As shown in FIG. 2D, and by reference number 270, the glass enclosure and the tapered fiber bundle disposed within the glass enclosure may be cleaved at a cleave point along the waist of the glass enclosure. In this way, an output end of the pump-signal combiner may be formed. Furthermore, in some implementations, a portion of the glass enclosure may be etched (e.g., using one or more etching techniques, such as a wet etching technique, a reactive ion etching technique and/or another etching technique). For example, the portion of the glass enclosure that is etched may be a portion of the glass enclosure that includes the output end of the glass enclosure. Notably, etching the portion of the glass enclosure may not affect a portion of the fiber bundle disposed within the etched portion of the glass enclosure (e.g., the portion of the fiber bundle disposed within the etched portion of the glass enclosure is not etched).

As further shown in FIG. 2D, and by reference number 280, the bundle may then be spliced to the output fiber, which may include a core to receive signal light that propagates in the bidirectionally tapered intermediate signal fiber and a cladding, surrounding the core, to receive pump light that propagates in the plurality of pump fibers that surround the bidirectionally tapered intermediate signal fiber. In some implementations, after splicing the bundle to the output fiber, the pump-signal combiner may be properly packaged. Furthermore, in some implementations, the output fiber may be etched, tapered, or otherwise processed to the extent necessary for a given application prior to packaging the pump-signal combiner.

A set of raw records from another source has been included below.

(* ===== verification/Redact.v ===== *)
(** * What the log leaves out ([log.rs], [redact])

    Before a line is written, [t=] values of links, the domains of mail addresses
    and the end of long quotations are taken out.  The code works on bytes; every
    byte it looks for is ASCII, so this model works on characters. *)

From S2P Require Import Prelude Str Ip.

Definition QUOTE_MAX : N := 80.
Definition ellipsis : N := 8230.
Definition quote : N := 34.

(** The longest prefix with [p], and the rest. *)
Fixpoint span (p : N → bool) (s : str) : str * str :=
  match s with
  | [] => ([], [])
  | c :: t => if p c then let '(a, b) := span p t in (c :: a, b) else ([], s)
  end.

(** ** Chat links *)

Definition starts_query (c : N) : bool := (c =? ch "?")%N || (c =? ch "&")%N.
Definition ends_value (c : N) : bool := (c =? ch "&")%N || (c =? ch "#")%N.

Fixpoint link_from (fuel : nat) (rest : str) : str :=
  match fuel with
  | 0 => []
  | S fuel =>
      match span (λ c, negb (starts_query c)) rest with
      | (head, []) => head
      | (head, c :: tail) =>
          head ++ c ::
          match strip_prefix "t=" tail with
          | Some value => lit "t=" ++ ellipsis :: link_from fuel (snd (span (λ c, negb (ends_value c)) value))
          | None => link_from fuel tail
          end
      end
  end.
Definition redact_chat_link (url : str) : str := link_from (S (length url)) url.

(** ** Mail addresses *)

Definition is_local (b : N) : bool := is_ascii_alphanumeric b || bool_decide (b ∈ lit "._%+-").
Definition is_domain (b : N) : bool := is_ascii_alphanumeric b || bool_decide (b ∈ lit ".-").

Definition emails_step (next : str → str) (s : str) : str :=
  match s with
  | [] => []
  | c :: t =>
      if is_local c then
        let '(local, rest) := span is_local s in
        match rest with
        | at_ :: rest' =>
            if (at_ =? ch "@")%N then
              let '(run, after) := span is_domain rest' in
              let domain := trim_end_char (ch ".") run in
              if bool_decide (domain = []) then local ++ at_ :: run ++ next after
              else local ++ at_ :: lit "***" ++ next (drop (length domain) rest')
            else local ++ next rest
        | [] => local
        end
      else c :: next t
  end.
Fixpoint emails_from (fuel : nat) (s : str) : str :=
  match fuel with 0 => [] | S fuel => emails_step (emails_from fuel) s end.
Definition redact_emails (s : str) : str := emails_from (S (length s)) s.

(** ** Quotations *)

(** The longest prefix of whole characters within [n] bytes. *)
Fixpoint take_bytes (n : N) (s : str) : str :=
  match s with
  | [] => []
  | c :: t =>
      let w := N.of_nat (length (utf8_char c)) in
      if (w <=? n)%N then c :: take_bytes (n - w) t else []
  end.

Definition shorten (body : str) : str :=
  if (QUOTE_MAX <? str_len body)%N then take_bytes QUOTE_MAX body ++ [ellipsis] else body.

Fixpoint quoted_from (fuel : nat) (rest : str) : str :=
  match fuel with
  | 0 => []
  | S fuel =>
      match split_once quote rest with
      | None => rest
      | Some (head, rest) =>
          head ++ quote ::
          match split_once quote rest with
          | Some (body, rest) => shorten body ++ quote :: quoted_from fuel rest
          | None => rest
          end
      end
  end.
Definition truncate_quoted (s : str) : str := quoted_from (S (length s)) s.

Definition redact (msg : str) : str := truncate_quoted (redact_emails (redact_chat_link msg)).

Example redact_test :
  redact (lit "from alice@example.org velta://chat?t=abcd&c=1") = lit "from alice@*** velta://chat?t=" ++ ellipsis :: lit "&c=1".
Proof. reflexivity. Qed.

(** ** Links, character by character *)

Fixpoint link (skip : bool) (s : str) : str :=
  match s with
  | [] => []
  | c :: t =>
      if skip && negb (ends_value c) then link true t
      else c ::
        if starts_query c then
          match t with
          | x :: y :: value =>
              if (ch "t" =? x)%N && (ch "=" =? y)%N then lit "t=" ++ ellipsis :: link true value else link false t
          | _ => link false t
          end
        else link false t
  end.

Lemma span_spec p s : ∀ a b, span p s = (a, b) →
  s = a ++ b ∧ Forall (λ c, p c = true) a ∧ match b with c :: _ => p c = false | [] => True end.
Proof.
  induction s as [|c t IH]; intros a b; cbn [span]; [by intros [= <- <-]|].
  destruct (p c) eqn:Hc; [|by intros [= <- <-]]. destruct (span p t) as [a' b']. intros [= <- <-].
  destruct (IH _ _ eq_refl) as (-> & ? & ?). split; [done|]. split; [by constructor|done].
Qed.
Lemma span_app p a b : Forall (λ c, p c = true) a → match b with c :: _ => p c = false | [] => True end →
  span p (a ++ b) = (a, b).
Proof.
  intros Ha Hb. induction Ha as [|c a Hc _ IH]; cbn.
  - destruct b as [|c b]; [done|]. cbn. by rewrite Hb.
  - by rewrite Hc, IH.
Qed.

Lemma strip_t tail : strip_prefix "t=" tail =
  match tail with x :: y :: value => if (ch "t" =? x)%N && (ch "=" =? y)%N then Some value else None | _ => None end.
Proof.
  change (lit "t=") with [ch "t"; ch "="]. destruct tail as [|x [|y tail]]; cbn [strip_prefix];
    [done|by destruct (_ =? x)%N|]. by destruct (_ =? x)%N, (_ =? y)%N.
Qed.

(** Text before the next delimiter. *)
Lemma link_plain h s : Forall (λ c, starts_query c = false) h → link false (h ++ s) = h ++ link false s.
Proof. intros H. induction H as [|c h Hc _ IH]; [done|]. cbn [app link andb]. by rewrite Hc, IH. Qed.
Lemma link_skipped h s : Forall (λ c, ends_value c = false) h → link true (h ++ s) = link true s.
Proof. intros H. induction H as [|c h Hc _ IH]; [done|]. cbn [app link andb]. by rewrite Hc. Qed.
Lemma link_resumes s : match s with c :: _ => ends_value c = true | [] => True end → link true s = link false s.
Proof. destruct s as [|c s]; [done|]. cbn. by intros ->. Qed.

Lemma link_from_eq n s : length s < n → link_from n s = link false s.
Proof.
  revert s. induction n as [|n IH]; intros s Hn; [lia|]. cbn [link_from].
  destruct (span _ s) as [h rest] eqn:Hs. apply span_spec in Hs as (-> & Hh & Hd). rewrite length_app in Hn.
  assert (Hq : Forall (λ c, starts_query c = false) h) by (eapply Forall_impl; [exact Hh|]; by intros c ->%negb_true_iff).
  rewrite link_plain by done. destruct rest as [|c tail]; [cbn; by rewrite app_nil_r|].
  apply negb_false_iff in Hd. f_equal. cbn [link andb]. rewrite Hd. f_equal. cbn [length] in Hn. rewrite strip_t.
  destruct tail as [|x [|y value]]; [by apply IH; cbn in *; lia..|].
  destruct (_ && _); [|apply IH; lia]. f_equal. f_equal.
  destruct (span _ value) as [v b] eqn:Hv. apply span_spec in Hv as (-> & Hv & Hb). cbn [snd length] in *.
  rewrite length_app in Hn. rewrite link_skipped, link_resumes, IH; [done|lia| |].
  - destruct b; [done|]. by apply negb_false_iff.
  - eapply Forall_impl; [exact Hv|]. by intros ? ?%negb_true_iff.
Qed.
Lemma redact_chat_link_eq s : redact_chat_link s = link false s.
Proof. apply link_from_eq. lia. Qed.

(** A text that does not complete a [t=] begun before it. *)
Definition apart (s : str) : Prop :=
  match s with
  | x :: y :: _ => (ch "t" =? x)%N && (ch "=" =? y)%N = false ∧ (ch "=" =? x)%N = false
  | [x] => (ch "=" =? x)%N = false
  | [] => True
  end.

(** What becomes of [a], and whether its end is inside a value. *)
Definition splits (skip : bool) (a out : str) (sk : bool) : Prop :=
  (sk = false → last out = last a) ∧ (a = [] → sk = skip) ∧ ∀ s, apart s → link skip (a ++ s) = out ++ link sk s.

Lemma last_cons_ne {A} (x : A) l : l ≠ [] → last (x :: l) = last l.
Proof. by destruct l. Qed.

Lemma splits_cons skip skip' c t mid out sk :
  splits skip' t out sk → (sk = false → t = [] → skip' = false → last (mid ++ []) = Some c) →
  (∀ s, apart s → link skip (c :: t ++ s) = mid ++ link skip' (t ++ s)) →
  splits skip (c :: t) (mid ++ out) sk.
Proof.
  intros (Hl & He & Hs) Hm Hc. split_and!; [|done|].
  - intros Hsk. specialize (Hl Hsk). destruct t as [|x t].
    + apply last_None in Hl as ->. rewrite (Hm Hsk eq_refl); [done|]. rewrite <- He; done.
    + rewrite last_cons_ne by done. rewrite last_app, Hl. by destruct (last (x :: t)) eqn:Hx; [|apply last_None in Hx].
  - intros s Hap. cbn [app]. rewrite Hc, Hs, app_assoc by done. done.
Qed.

Lemma link_split skip a : ∃ out sk, splits skip a out sk.
Proof.
  remember (length a) as n eqn:Hn. revert a Hn skip. induction (lt_wf n) as [n _ IH]. intros a -> skip.
  destruct a as [|c t]; [by exists [], skip|].
  destruct (skip && negb (ends_value c)) eqn:Hskip.
  { destruct (IH (length t) ltac:(cbn; lia) t eq_refl true) as (out & sk & H). exists ([] ++ out), sk.
    eapply splits_cons; [exact H|done|]. intros s _. cbn [link]. by rewrite Hskip. }
  destruct (IH (length t) ltac:(cbn; lia) t eq_refl false) as (out & sk & H).
  assert (Hnext : (∀ s, apart s → link skip (c :: t ++ s) = [c] ++ link false (t ++ s)) → ∃ out sk, splits skip (c :: t) out sk).
  { intros Hc. exists ([c] ++ out), sk. by eapply splits_cons. }
  destruct (starts_query c) eqn:Hq.
  2: { apply Hnext. intros s _. cbn [link]. by rewrite Hskip, Hq. }
  destruct t as [|x [|y t']].
  - apply Hnext. intros s Hap. cbn [link app]. rewrite Hskip, Hq. destruct s as [|x [|y s]]; [done..|].
    destruct Hap as [-> _]. done.
  - apply Hnext. intros s Hap. cbn [link app]. rewrite Hskip, Hq. destruct s as [|y s]; [done|].
    assert ((ch "=" =? y)%N = false) as -> by (destruct s; [done|apply Hap]). by rewrite andb_false_r.
  - destruct ((ch "t" =? x)%N && (ch "=" =? y)%N) eqn:Ht.
    + destruct (IH (length t') ltac:(cbn; lia) t' eq_refl true) as (out' & sk' & Hl & He & Hs).
      exists ((c :: lit "t=" ++ [ellipsis]) ++ out'), sk'. split_and!; [|done|].
      * intros Hsk. specialize (Hl Hsk). destruct t' as [|z t']; [by rewrite He in Hsk|].
        destruct (last (z :: t')) as [w|] eqn:Hx; [|by apply last_None in Hx].
        rewrite last_app, Hl. symmetry. exact Hx.
      * intros s Hap. cbn [link app]. rewrite Hskip, Hq, Ht, Hs by done. done.
    + apply Hnext. intros s _. cbn [link app]. by rewrite Hskip, Hq, Ht.
Qed.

As indicated above, FIGS. 2A-2D are provided as an example. Other examples may differ from what is described with regard to FIGS. 2A-2D. For example, as described herein, the pump-signal combiner may be fabricated without a glass enclosure, in which case the fiber bundle may be twisted, fused, tapered, and spliced to the output fiber.

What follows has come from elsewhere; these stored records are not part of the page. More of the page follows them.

(* ===== verification/Logger.v ===== *)
(** * The log writer ([log.rs])

    Every thread may log; what they share are four atomics and a bounded channel
    to the writer thread.  A call is a sequence of steps, one per access to what
    is shared, and the steps of the threads interleave freely. *)

From Stdlib Require Import Sorted.
From S2P Require Import Prelude Str Ip Redact.

Definition CHANNEL_CAP : nat := N.to_nat 8192.
Definition RATE_PER_SEC : N := 50.
Definition TAIL_MAX : N := 524288.

(** ** One line *)

Definition is_boot (msg : str) : bool := starts_with "boot:" msg.

(** [&start[..5]]; [None] when byte 5 is inside a character: the slice panics. *)
Definition first_bytes (n : N) (s : str) : option str :=
  let p := take_bytes n s in if (str_len p =? n)%N then Some p else None.

Definition rate_exempt (msg : str) : option bool :=
  let start := trim_start msg in
  if is_boot start then Some true
  else if (5 <=? str_len start)%N
  then p ← first_bytes 5 start; Some (bool_decide (to_ascii_lowercase p = lit "error"))
  else Some false.

Definition text_of (msg : str) : str := if is_boot msg then msg else redact msg.

(** [{:03}] *)
Definition pad3 (n : N) : str := let s := show_N n in replicate (3 - length s) (ch "0") ++ s.

Definition line_of (secs millis : N) (msg : str) : str :=
  "[" ++ show_N secs ++ "." ++ pad3 millis ++ "] " ++ text_of msg ++ [10%N].

Definition with_drops (line : str) (dropped rate_dropped : N) : str :=
  if ((0 <? dropped) || (0 <? rate_dropped))%N
  then trim_end line ++ " dropped=" ++ show_N dropped ++ " rate_dropped=" ++ show_N rate_dropped ++ [10%N]
  else line.

(** The packed rate window. *)
Definition window_of (packed : N) : N := N.shiftr packed 32.
Definition count_of (packed : N) : N := N.land packed 4294967295.
Definition pack (window count : N) : N := N.lor (N.shiftl window 32 mod u64_bound) count.

(** [None]: over the limit. *)
Definition rate_next (packed now : N) : option N :=
  if negb (window_of packed =? now)%N then Some (pack now 1)
  else if (RATE_PER_SEC <=? count_of packed)%N then None
  else Some (pack (window_of packed) (count_of packed + 1)).

(** ** The shared state and the steps of a call *)

Record Log := MkLog {
  lg_enabled : bool; lg_rate : N; lg_drop : N; lg_rate_drop : N;
  lg_open : bool;              (* there is a sender *)
  lg_queue : list str;         (* the channel *)
}.

Inductive Pc :=
| PStart (msg : str)
| PRate (msg : str) (now : N)                    (* before RATE is loaded *)
| PCas (msg : str) (now packed : N)              (* before the exchange *)
| PCount                                         (* before RATE_DROP_COUNT is raised *)
| PLine (msg : str)                              (* before the sender is taken *)
| PDrops (line : str)                            (* before DROP_COUNT is loaded *)
| PRates (line : str) (dropped : N)              (* before RATE_DROP_COUNT is loaded *)
| PSend (line : str) (dropped rate_dropped : N)
| PFull                                          (* before DROP_COUNT is raised *)
| PClear (dropped rate_dropped : N)
| PClearRate (rate_dropped : N)
| PDone
| PPanicked.

(** What a step reads from outside: the clock, and whether a weak exchange
    fails for no reason. *)
Record Read := MkRead { rd_secs : N; rd_millis : N; rd_spurious : bool }.

Definition on_rate (v : N) (g : Log) := MkLog (lg_enabled g) v (lg_drop g) (lg_rate_drop g) (lg_open g) (lg_queue g).
Definition on_drop (v : N) (g : Log) := MkLog (lg_enabled g) (lg_rate g) v (lg_rate_drop g) (lg_open g) (lg_queue g).
Definition on_rate_drop (v : N) (g : Log) := MkLog (lg_enabled g) (lg_rate g) (lg_drop g) v (lg_open g) (lg_queue g).
Definition on_queue (q : list str) (g : Log) := MkLog (lg_enabled g) (lg_rate g) (lg_drop g) (lg_rate_drop g) (lg_open g) q.
Definition on_enabled (b : bool) (g : Log) := MkLog b (lg_rate g) (lg_drop g) (lg_rate_drop g) (lg_open g) (lg_queue g).
Definition on_open (b : bool) (g : Log) := MkLog (lg_enabled g) (lg_rate g) (lg_drop g) (lg_rate_drop g) b (lg_queue g).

FIG. 3 illustrates an example implementation of an optical system 300 that includes one or more pump-signal combiners 310 with a bidirectionally tapered signal fiber (e.g., the pump-signal combiner described herein with respect to FIG. 1 and/or fabricated according to the process described herein with respect to FIGS. 2A-2D). As further shown in FIG. 3, the optical system may include one or more sets of laser sources 320, an oscillator 330, one or more amplifiers 340, and/or a laser output 350. In some implementations, the optical system 300 may include a MOPA configuration.

As shown in FIG. 3, a first set of laser sources 320-1 (e.g., corresponding to a first input subsystem) may include one or more laser sources configured to provide signal light and a plurality of laser sources configured to provide first pump light, where the signal light and the pump light is provided to a first pump-signal combiner 310-1 arranged between the first set of laser sources 320-1 and an output fiber in an end pumping or forward pumping configuration. For example, as described herein, the output fiber may include one or more cores configured to carry the signal light and a cladding, surrounding the core, configured to carry the pump light. Accordingly, the first pump-signal combiner 310 may combine the signal light and the pump light provided by the first set of laser sources 320-1 to form a first combined signal beam (e.g., in a similar manner as described elsewhere herein).

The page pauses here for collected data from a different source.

(* ===== verification/MediaServer.v ===== *)
(** * Files for the page ([lib.rs]: media server and blob protocol)

    The page shows attachments through a loopback HTTP server and through a custom
    protocol.  Both get a path from a request and must hand out files of the
    accounts directory only, in whole, in part or as a thumbnail. *)

From S2P Require Import Prelude Str Ip Paths Attachment Readers.

(** ** What a request says *)

(** [u8::from_str_radix(_, 16)] of two bytes: a plus sign may come first. *)
Definition hex_pair (h l : N) : option N :=
  if (h =? 43)%N then to_digit 16 l else a ← to_digit 16 h; b ← to_digit 16 l; Some (16 * a + b)%N.

Fixpoint percent_bytes (b : bytes) : bytes :=
  match b with
  | c :: (h :: l :: rest) as tl =>
      if (c =? 37)%N then match hex_pair h l with Some x => x :: percent_bytes rest | None => c :: percent_bytes tl end
      else c :: percent_bytes tl
  | c :: tl => c :: percent_bytes tl
  | [] => []
  end.
Definition percent_decode (s : str) : str := from_utf8_lossy (percent_bytes (as_bytes s)).

Definition mime_types : list (list str * str) :=
  [([lit "mp4"; lit "m4v"; lit "mov"], lit "video/mp4"); ([lit "webm"], lit "video/webm");
   ([lit "mkv"], lit "video/x-matroska"); ([lit "avi"], lit "video/x-msvideo"); ([lit "3gp"], lit "video/3gpp");
   ([lit "jpg"; lit "jpeg"], lit "image/jpeg"); ([lit "png"], lit "image/png"); ([lit "gif"], lit "image/gif");
   ([lit "webp"], lit "image/webp"); ([lit "bmp"], lit "image/bmp"); ([lit "mp3"], lit "audio/mpeg");
   ([lit "m4a"], lit "audio/mp4"); ([lit "ogg"; lit "oga"; lit "opus"], lit "audio/ogg"); ([lit "wav"], lit "audio/wav");
   ([lit "flac"], lit "audio/flac"); ([lit "pdf"], lit "application/pdf"); ([lit "txt"], lit "text/plain");
   ([lit "html"; lit "htm"; lit "xhtml"], lit "text/html"); ([lit "js"; lit "mjs"], lit "text/javascript");
   ([lit "css"], lit "text/css"); ([lit "wasm"], lit "application/wasm"); ([lit "json"; lit "map"], lit "application/json");
   ([lit "svg"], lit "image/svg+xml"); ([lit "ico"], lit "image/x-icon"); ([lit "woff"], lit "font/woff");
   ([lit "woff2"], lit "font/woff2"); ([lit "ttf"], lit "font/ttf"); ([lit "otf"], lit "font/otf")].
Definition guess_mime (path : str) : str :=
  let ext := after_last (λ c, (c =? 46)%N) (to_ascii_lowercase path) in
  default (lit "application/octet-stream") (snd <$> find (λ '(exts, _), bool_decide (ext ∈ exts)) mime_types).

Definition APP_ORIGINS : list str := [lit "tauri://localhost"; lit "http://tauri.localhost"; lit "https://tauri.localhost"].
Definition media_cors (origin : option str) : result unit (option str) :=
  match origin with
  | None => Ok None
  | Some o => if bool_decide (o ∈ APP_ORIGINS) then Ok (Some o) else Err ()
  end.

(** [s.parse()] for an unsigned integer below the bound. *)
Definition parse_below (bound : N) (s : str) : option N :=
  let s := default s (strip_prefix (lit "+") s) in
  match s with
  | [] => None
  | _ => n ← digits_value s; if (n <? bound)%N then Some n else None
  end.

Definition parse_range (header : str) (len : N) : option (N * N) :=
  rest ← strip_prefix (lit "bytes=") (trim header);
  '(start_s, end_s) ← split_once 45 rest;
  match start_s with
  | [] =>
      n ← parse_below u64_bound end_s;
      if ((n =? 0) || (len =? 0))%N then None else Some (sat_sub len n, (len - 1)%N)
  | _ =>
      start ← parse_below u64_bound start_s;
      if (len <=? start)%N then None else
      end_ ← match end_s with
             | [] => Some (len - 1)%N
             | _ => e ← parse_below u64_bound end_s; Some (N.min e (len - 1))
             end;
      if (end_ <? start)%N then None else Some (start, end_)
  end.

(** [w=N] in a query, for images that can be scaled down. *)
Definition thumb_width (query : option str) (range : option str) (mime : str) : option N :=
  match range with
  | Some _ => None
  | None =>
      q ← query;
      v ← head (omap (strip_prefix (lit "w=")) (split 38 q));
      w ← parse_below u32_bound v;
      if (in_range 16 2000 w && bool_decide (mime ∈ [lit "image/jpeg"; lit "image/png"; lit "image/bmp"]))
      then Some w else None
  end.

Fixpoint split_crlf (cur s : str) : list str :=
  match s with
  | [] => [cur]
  | c :: rest =>
      match rest with
      | d :: rest' => if ((c =? 13) && (d =? 10))%N then cur :: split_crlf [] rest' else split_crlf (cur ++ [c]) rest
      | [] => [cur ++ [c]]
      end
  end.

Definition CRLF : str := [13; 10]%N.
(** The head of a request, however it is cut into reads; an empty read is the end
    of the stream, and an error or a timeout ends the list. *)
Fixpoint read_head (head : bytes) (reads : list bytes) : bytes :=
  match reads with
  | [] | [] :: _ => head
  | buf :: reads =>
      let head := head ++ buf in
      if contains (CRLF ++ CRLF) head || (64 * 1024 <? len head)%N then head else read_head head reads
  end.

Record Head := MkHead { h_path : str; h_range : option str; h_origin : option str }.
Definition head_line (h : Head) (line : str) : Head :=
  match split_once 58 line with
  | None => h
  | Some (name, value) =>
      let value := trim value in
      if bool_decide (to_ascii_lowercase name = lit "range") then MkHead (h_path h) (Some value) (h_origin h)
      else if bool_decide (to_ascii_lowercase name = lit "origin") then MkHead (h_path h) (h_range h) (Some value)
      else h
  end.
Definition parse_head (head : bytes) : Head :=
  let lines := split_crlf [] (from_utf8_lossy head) in
  let request_line := default [] (hd_error lines) in
  let path := foldl (λ path part, if starts_with [slash] part then part else path) [] (split 32 request_line) in
  foldl head_line (MkHead path None None) (tail lines).

Definition constant_time_eq (a b : bytes) : bool :=
  if negb (length a =? length b)%nat then false
  else (foldl (λ acc '(x, y), N.lor acc (N.lxor x y)) 0 (zip a b) =? 0)%N.

(** ** Answers *)

Inductive Reply :=
| Refused (status : N) (msg : str)
| Probe
| Unsatisfiable (acao : option str) (len : N)
| Part (mime : str) (acao : option str) (start end_ len : N) (body : bytes)
| Whole (mime : str) (acao : option str) (len : N) (body : bytes)
| Jpeg (acao : option str) (body : bytes).

(** Crates: SHA-1, hexadecimal, and images. *)
Class Images := {
  sha1 : bytes → bytes;
  hexlower : bytes → str;
  image : Type;
  decode_image : bytes → option image;          (* turned as its metadata says *)
  image_size : image → N * N;
  scaled : image → N → image;                   (* [thumbnail] *)
  encode_jpeg : image → option bytes;
}.
Class ImagesLaws {im : Images} := {
  jpeg_magic : ∀ i b, encode_jpeg i = Some b → take 2 b = [255; 216]%N;
  hex_plain : ∀ b, slash ∉ hexlower b;
}.

(** What a write finds: the time, random bytes, and whether the disk takes it. *)
Record Env := MkEnv { e_now : N; e_rand : rng; e_disk : bool }.

(** The app-local data directory, the key and the token of this launch. *)
Record Server := MkServer { sv_dir : str; sv_key : option bytes; sv_token : str }.
Definition accounts_dir (sv : Server) : str := join (sv_dir sv) (lit "accounts").
Definition thumbs_dir (sv : Server) : str := join (sv_dir sv) (lit "thumbs").

Section MediaServer.
Context {aead : Aead} {im : Images}.

(** ** Attachments by path *)

Definition open_attachment (sv : Server) (t : Fs) (path : str) : option reader :=
  '(d, _) ← file_of t path; result_ok (open d (sv_key sv)).
Definition read_attachment (sv : Server) (t : Fs) (path : str) : option bytes :=
  r ← open_attachment sv t path; res ← read_all r; result_ok res.

(** The file is written beside its place and renamed; what was there is replaced. *)
Definition write_attachment (e : Env) (key : option bytes) (t : Fs) (dir name : str) (plaintext : bytes) : Fs :=
  match resolve t dir with
  | None => t
  | Some p =>
      if negb (e_disk e && dir_exists t p) || bool_decide (fs_nodes t !! (p ++ [name]) = Some Dir) then t else
      match key with
      | None => set_node (p ++ [name]) (File plaintext (e_now e)) t
      | Some k =>
          match encrypt (encrypt_fuel (len plaintext)) k (e_rand e) plaintext (len plaintext) with
          | Some (Ok d) => set_node (p ++ [name]) (File d (e_now e)) t
          | _ => t
          end
      end
  end.

(** [create_dir_all] of a directory whose parent is there. *)
Definition create_dir (e : Env) (t : Fs) (parent name : str) : Fs :=
  match resolve t (join parent name), resolve t parent with
  | None, Some p =>
      if e_disk e && dir_exists t p && bool_decide (fs_nodes t !! (p ++ [name]) = None)
      then set_node (p ++ [name]) Dir t else t
  | _, _ => t
  end.

(** ** Thumbnails *)

Definition thumb_name (source : str) (len mtime w : N) : str :=
  hexlower (sha1 (as_bytes source ++ as_bytes (lit "|" ++ show_N mtime ++ lit "|" ++ show_N len ++ lit "|" ++ show_N w)))
  ++ lit ".jpg".
Definition thumb_cache_path (sv : Server) (source : str) (len mtime w : N) : str :=
  join (thumbs_dir sv) (thumb_name source len mtime w).

Definition generate_thumbnail (b : bytes) (max_dim : N) : option bytes :=
  img ← decode_image b;
  let '(width, height) := image_size img in
  if ((width <=? max_dim) && (height <=? max_dim))%N then None else encode_jpeg (scaled img max_dim).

In some implementations, the first pump-signal combiner 310-1 may provide the first combined signal beam to the oscillator 330, which may provide the first combined signal beam to a second pump-signal combiner 310-2 (e.g., that is arranged in a cascaded pumping configuration). For example, as shown in FIG. 3, a second set of laser sources 320-2 may be configured to provide second pump light to the second pump-signal combiner 310-2, which may combine the first combined signal beam and the second pump light to form a second combined signal beam. The second pump-signal combiner 310-2 may provide the second combined signal beam to the one or more amplifiers 340, which may amplify the second combined beam and provide the second combined signal beam to a third pump-signal combiner 310-3 (e.g., that is arranged in a counter pumping or backward pumping configuration). For example, as shown in FIG. 3, a third set of laser sources 320-3 may be configured to provide third pump light (e.g., that propagates in an opposite direction of a propagation direction of the second combined signal beam) to the third pump-signal combiner 310-3, which may combine the second combined signal beam and the third pump light to form a third combined signal beam and provide the third combined signal beam to the laser output 350 (e.g., that may emit the third combined signal beam toward a target of the optical system 300).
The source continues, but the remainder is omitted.